▼
Definition check_cancelled (budget : ProjectionBudget) : projecting unit := λ n,
  if pb_cancelled budget n then Err PjCancelled else Ok (tt, S n).

(** ** Estimating and reserving *)

Definition usize_add (a b : Z) : result ProjectionError Z :=
  if a + b <? 2 ^ 64 then Ok (a + b) else Err PjResourceLimit.
Definition usize_mul (a b : Z) : result ProjectionError Z :=
  if a * b <? 2 ^ 64 then Ok (a * b) else Err PjResourceLimit.

Definition str_len (s : string) : Z := Z.of_nat (String.length s).
Definition len {A} (l : list A) : Z := Z.of_nat (length l).

(** [BTreeMap::get] of the bindings of a map. *)
Fixpoint get_property (name : string) (properties : Properties) : option Value :=
  match properties with
  | [] => None
  | (key, value) :: properties =>
      if bool_decide (key = name) then Some value else get_property name properties
  end.

Section assemble.
Context (blake3 : bytes → Digest32) (budget : ProjectionBudget).

Fixpoint estimate_value_bytes (value : Value) : projecting Z :=
  _ ← check_cancelled budget;
  match value with
  | VNull => mret 1
  | VBoolean _ => mret 2
  | VInteger _ | VFloatBits _ => mret 9
  | VBytes value => lift (usize_add 9 (len value))
  | VString value => lift (usize_add 9 (str_len value))
  | VList values =>
      (fix go values bytes :=
         match values with
         | [] => mret bytes
         | value :: values =>
             _ ← check_cancelled budget;
             size ← estimate_value_bytes value;
             bytes ← lift (usize_add bytes size);
             go values bytes
         end) values 9
  | VMap values =>
      (fix go values bytes :=
         match values with
         | [] => mret bytes
         | (name, value) :: values =>
             _ ← check_cancelled budget;
             size ← estimate_value_bytes value;
             bytes ← lift (usize_add bytes (str_len name));
             bytes ← lift (usize_add bytes size);
             go values bytes
         end) values 9
  end.

Definition estimate_selected_properties (properties : Properties) (specs : list PropertyColumnSpec) (bytes : Z)
    : projecting Z :=
  sfor (λ spec bytes,
    _ ← check_cancelled budget;
    bytes ← lift (usize_add bytes (str_len (cs_name spec)));
    match get_property (cs_name spec) properties with
    | Some value => size ← estimate_value_bytes value; lift (usize_add bytes size)
    | None => mret bytes
    end) specs bytes.

Definition estimate_part (spec : ProjectionSpec) (part : ShardProjectionPart) (bytes : Z) : projecting Z :=
  _ ← check_cancelled budget;
  bytes ← lift (usize_add bytes 64);
  size ← lift (usize_mul (len (pt_vertices part)) 128);
  bytes ← lift (usize_add bytes size);
  size ← lift (usize_mul (len (pt_edges part)) 192);
  bytes ← lift (usize_add bytes size);
  bytes ← sfor (λ vertex bytes,
            _ ← check_cancelled budget;
            estimate_selected_properties (pv_properties vertex) (ps_vertex_properties spec) bytes)
            (pt_vertices part) bytes;
  sfor (λ edge bytes,
    _ ← check_cancelled budget;
    estimate_selected_properties (pe_properties edge) (ps_edge_properties spec) bytes)
    (pt_edges part) bytes.

Definition estimate_projection_bytes (parts : list ShardProjectionPart) (spec : ProjectionSpec) : projecting Z :=
  bytes ← sfor (estimate_part spec) parts 256;
  if ps_include_reverse spec then
    edge_count ← sfor (λ part count, _ ← check_cancelled budget; lift (usize_add count (len (pt_edges part))))
                   parts 0;
    size ← lift (usize_mul edge_count 8);
    lift (usize_add bytes size)
  else mret bytes.

Definition reserve_budget (estimated_bytes : Z) : result ProjectionError BudgetUsage :=
  let memory_bytes := Z.min estimated_bytes (pb_max_memory_bytes budget) in
  let spill_bytes := estimated_bytes - memory_bytes in
  if pb_max_spill_bytes budget <? spill_bytes then Err PjResourceLimit
  else Ok (mkBudgetUsage memory_bytes spill_bytes).

(** ** Validating *)

Definition validate_snapshots (parts : list ShardProjectionPart) : projecting SnapshotProvenance :=
  snapshot ← lift (ok_or PjPartitionGap (pt_snapshot <$> head parts));
  sfor (λ part snapshot,
    _ ← check_cancelled budget;
    if bool_decide (pt_snapshot part = snapshot) then mret snapshot else stop PjSnapshotMismatch) parts snapshot.

(** One round of the loop of [validate_partitions]. *)
Definition validate_partition (snapshot : SnapshotProvenance) (part : ShardProjectionPart)
    (acc : gmap ShardId (Z * gset Z) * list PartitionProvenance)
    : projecting (gmap ShardId (Z * gset Z) * list PartitionProvenance) :=
  let '(partitions, provenance) := acc in
  _ ← check_cancelled budget;
  let p := pt_provenance part in
  fence ← lift (ok_or PjPartitionFenceMismatch (sn_shards snapshot !! pp_shard_id p));
  if negb (pp_placement_epoch p =? sp_placement_epoch fence)
     || negb (pp_backend_generation p =? sp_backend_generation fence)
     || negb (pp_applied_index p =? sp_applied_index fence)
  then stop PjPartitionFenceMismatch
  else if (pp_partition_count p =? 0) || (pp_partition_count p <=? pp_partition_index p)
  then stop PjPartitionGap
  else
    let '(count, indices) := default (pp_partition_count p, ∅) (partitions !! pp_shard_id p) in
    if negb (count =? pp_partition_count p) then stop PjPartitionGap
    else if bool_decide (pp_partition_index p ∈@{gset Z} indices) then stop PjDuplicatePartition
    else mret (<[pp_shard_id p := (count, {[pp_partition_index p]} ∪ indices)]> partitions,
               insert_partition p provenance).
▲
> [REQUIRED WORK]
Nothing but the lines from the line that contains "Definition validate_partition (snapshot" to the last line of the records above should appear in the answer; please copy them exactly.

> [WRITTEN RESPONSE]
Definition validate_partition (snapshot : SnapshotProvenance) (part : ShardProjectionPart)
    (acc : gmap ShardId (Z * gset Z) * list PartitionProvenance)
    : projecting (gmap ShardId (Z * gset Z) * list PartitionProvenance) :=
  let '(partitions, provenance) := acc in
  _ ← check_cancelled budget;
  let p := pt_provenance part in
  fence ← lift (ok_or PjPartitionFenceMismatch (sn_shards snapshot !! pp_shard_id p));
  if negb (pp_placement_epoch p =? sp_placement_epoch fence)
     || negb (pp_backend_generation p =? sp_backend_generation fence)
     || negb (pp_applied_index p =? sp_applied_index fence)
  then stop PjPartitionFenceMismatch
  else if (pp_partition_count p =? 0) || (pp_partition_count p <=? pp_partition_index p)
  then stop PjPartitionGap
  else
    let '(count, indices) := default (pp_partition_count p, ∅) (partitions !! pp_shard_id p) in
    if negb (count =? pp_partition_count p) then stop PjPartitionGap
    else if bool_decide (pp_partition_index p ∈@{gset Z} indices) then stop PjDuplicatePartition
    else mret (<[pp_shard_id p := (count, {[pp_partition_index p]} ∪ indices)]> partitions,
               insert_partition p provenance).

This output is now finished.